For the last year and a half, a team of psychology professors has been conducting remarkable experiments on how Americans view Barack Obama through the prism of race.
That’s the first line of an article in the New York Times that links to online tests that you can take to assess your attitudes about race and skin color, particularly in relation to the presidential race between McCain and Obama.
The article goes on to say:
A flood of recent research has shown that most Americans, including Latinos and Asian-Americans, associate the idea of “American” with white skin. One study found that although people realize that Lucy Liu is American and that Kate Winslet is British, their minds automatically process an Asian face as foreign and a white face as American — hence this title in an academic journal: “Is Kate Winslet More American Than Lucy Liu?”

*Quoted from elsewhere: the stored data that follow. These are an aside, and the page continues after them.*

(** The claim as it stands fails where the output directory is a regular
    file: [mkdir] raises and no page file is written. *)
Lemma save_page_fails_on_file_clash :
  (Checked.save_page (mkPath OUTPUT_DIR) 1 "<html>"
     {[ mkPath OUTPUT_DIR := Checked.File "not a directory" ]}).1
  = inl (Checked.FileExistsError (mkPath OUTPUT_DIR)) ∧
  (Checked.save_page (mkPath OUTPUT_DIR) 1 "<html>"
     {[ mkPath OUTPUT_DIR := Checked.File "not a directory" ]}).2
    !! page_path 1 = None ∧
  ¬ (∀ (p : list string) (number : nat) (body : string)
       (t : gmap (list string) Checked.node),
       ∃ t1, Checked.save_page p number body t
             = (inr (path_join p (fmt_d number +:+ ".txt")), t1)).
Proof.
  assert ((Checked.save_page (mkPath OUTPUT_DIR) 1 "<html>"
             {[ mkPath OUTPUT_DIR := Checked.File "not a directory" ]}).1
          = inl (Checked.FileExistsError (mkPath OUTPUT_DIR))) as Hrun
    by (vm_compute; reflexivity).
  split; [exact Hrun|]. split; [vm_compute; reflexivity|].
  intros Hall.
  destruct (Hall (mkPath OUTPUT_DIR) 1 "<html>"
              {[ mkPath OUTPUT_DIR := Checked.File "not a directory" ]})
    as [t1 Ht1].
  rewrite Ht1 in Hrun. discriminate Hrun.
Qed.

(** Nor does it succeed where a directory stands at the file path:
    [write_text] raises after the output directory has been made. *)
Example save_page_fails_on_directory_at_file_path :
  (Checked.save_page (mkPath OUTPUT_DIR) 1 "<html>"
     {[ page_path 1 := Checked.Dir ]}).1
  = inl (Checked.IsADirectoryError (page_path 1)).
Proof. vm_compute. reflexivity. Qed.

(** ** The two file systems agree where nothing stands in the way *)

Section FileSystems.

Context {Net : Type}.

Implicit Types (w : World Net) (t : gmap (list string) Checked.node).

Lemma view_dirs t (q : list string) :
  q ∈ dirs (Checked.view t) ↔ t !! q = Some Checked.Dir.
Proof.
  unfold Checked.view. cbn [dirs]. rewrite elem_of_dom, lookup_omap.
  destruct (t !! q) as [[|c]|]; cbn; split;
    first [ done | by intros [? ?] ].
Qed.

Lemma view_files t (q : list string) (c : string) :
  files (Checked.view t) !! q = Some c ↔ t !! q = Some (Checked.File c).
Proof.
  unfold Checked.view. cbn [files]. rewrite lookup_omap.
  destruct (t !! q) as [[|c']|]; cbn; split; intros H;
    first [ discriminate H | by injection H as -> ].
Qed.

(** On a tree where no regular file stands at the output directory or
    above it and no directory at the file path, the writer of the program
    does what the writer over the tree does. *)
Lemma save_page_view w t (p : list string) (number : nat) (body : string) :
  fs w = Checked.view t →
  Checked.no_file_on t p = true →
  Checked.is_dir t (path_join p (fmt_d number +:+ ".txt")) = false →
  ∃ t1 w1,
    Checked.save_page p number body t
      = (inr (path_join p (fmt_d number +:+ ".txt")), t1) ∧
    save_page p number body w
      = (Ok (path_join p (fmt_d number +:+ ".txt")), w1) ∧
    fs w1 = Checked.view t1.
Proof.
  intros Hfs Hno Hdir.
  pose proof (lineage_not_page_file p (fmt_d number +:+ ".txt")) as Hpath.
  rewrite checked_save_page_spec, save_page_spec by done.
  set (path := path_join p (fmt_d number +:+ ".txt")) in *.
  do 2 eexists. split; [reflexivity|]. split; [reflexivity|].
  cbn [fs]. rewrite Hfs.
  assert (t !! path ≠ Some Checked.Dir) as Hnd.
  { by apply checked_is_dir_false. }
  assert (∀ q c, q ∈ lineage p → t !! q ≠ Some (Checked.File c)) as Hnf.
  { intros q c Hq Ht. rewrite no_file_on_spec in Hno.
    specialize (Hno q Hq). unfold Checked.is_file in Hno.
    apply lineage_length in Hq.
    destruct q; [simpl in Hq; lia|]. rewrite Ht in Hno. discriminate Hno. }
  unfold Checked.view at 3. f_equal.
  - apply set_eq. intros q.
    rewrite elem_of_union, elem_of_list_to_set, view_dirs, elem_of_dom,
      lookup_omap.
    destruct (decide (q = path)) as [->|Hq].
    + rewrite lookup_insert_eq. cbn. split; [|by intros [? ?]].
      intros [?|?]; done.
    + rewrite lookup_insert_ne, make_dirs_lookup by done.
      destruct (decide (q ∈ lineage p)) as [Hin|Hin]; cbn.
      * split; [by eexists|by left].
      * destruct (t !! q) as [[|c]|]; cbn; split;
          first [ by eexists | by right | by intros [? ?]
                | by intros [?|?] ].
  - apply map_eq. intros q. rewrite lookup_omap.
    destruct (decide (q = path)) as [->|Hq].
    + by rewrite !lookup_insert_eq.
    + rewrite !lookup_insert_ne, make_dirs_lookup by done.
      unfold Checked.view. cbn [files]. rewrite lookup_omap.
      destruct (decide (q ∈ lineage p)) as [Hin|Hin]; [|done].
      destruct (t !! q) as [[|c]|] eqn:Ht; [done| |done].
      by destruct (Hnf q c Hin).
Qed.

End FileSystems.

After you read the article, you might want to test yourself here or here.
I took one of the tests on the first link above. The results said that I prefer black people to white people and that I prefer McCain over Obama. I am positive that neither statement about me is true. And the two results are conflicting anyway. So, I’m skeptical about that series of tests, but I plan to try out the rest of them anyway.
The second test is a whole other approach, and I think I’m just not quick enough to connect what I’m seeing with the right key.
Nevertheless, I’m going to go back to both sites and try more of the tests. As the Times article states:
….with race an undercurrent in the national debate, that also makes this a teachable moment. Partly that’s because of new findings both in neurology, using brain scans to understand how we respond to people of different races, and social psychology, examining the gulf between our conscious ideals of equality and our unconscious proclivity to discriminate.
Incidentally, such discrimination is not only racial. We also have unconscious biases against the elderly and against women seeking powerful positions — biases that affect the Republican ticket.
As the article goes on to explain, our attitudes and biases probably are formed by some combination of “nature” and “nurture.” Understanding that can, indeed, make this a very “teachable moment” for a great many Americans.
While I don’t have a bias against McCain’s age or against Obama’s race, I admit that I do have a bias. And it’s in favor of a liberal policy agenda. Whoever has that has my vote.
I took it, too, and it got it wrong for me, too. Like you, I don’t move fast enough. It did say I preferred Obama but only slightly. Wrong! Oh well! Surveys don’t change my vote!
I think some bias is in our genes. It goes back to tribal affiliation of early man and the need to form a clan for survival. Anyone that is perceived as different is suspect.
Nurture can overcome nature, though. Tolerance can be taught, as can hatred. I don’t believe any child is born with that last destructive emotion.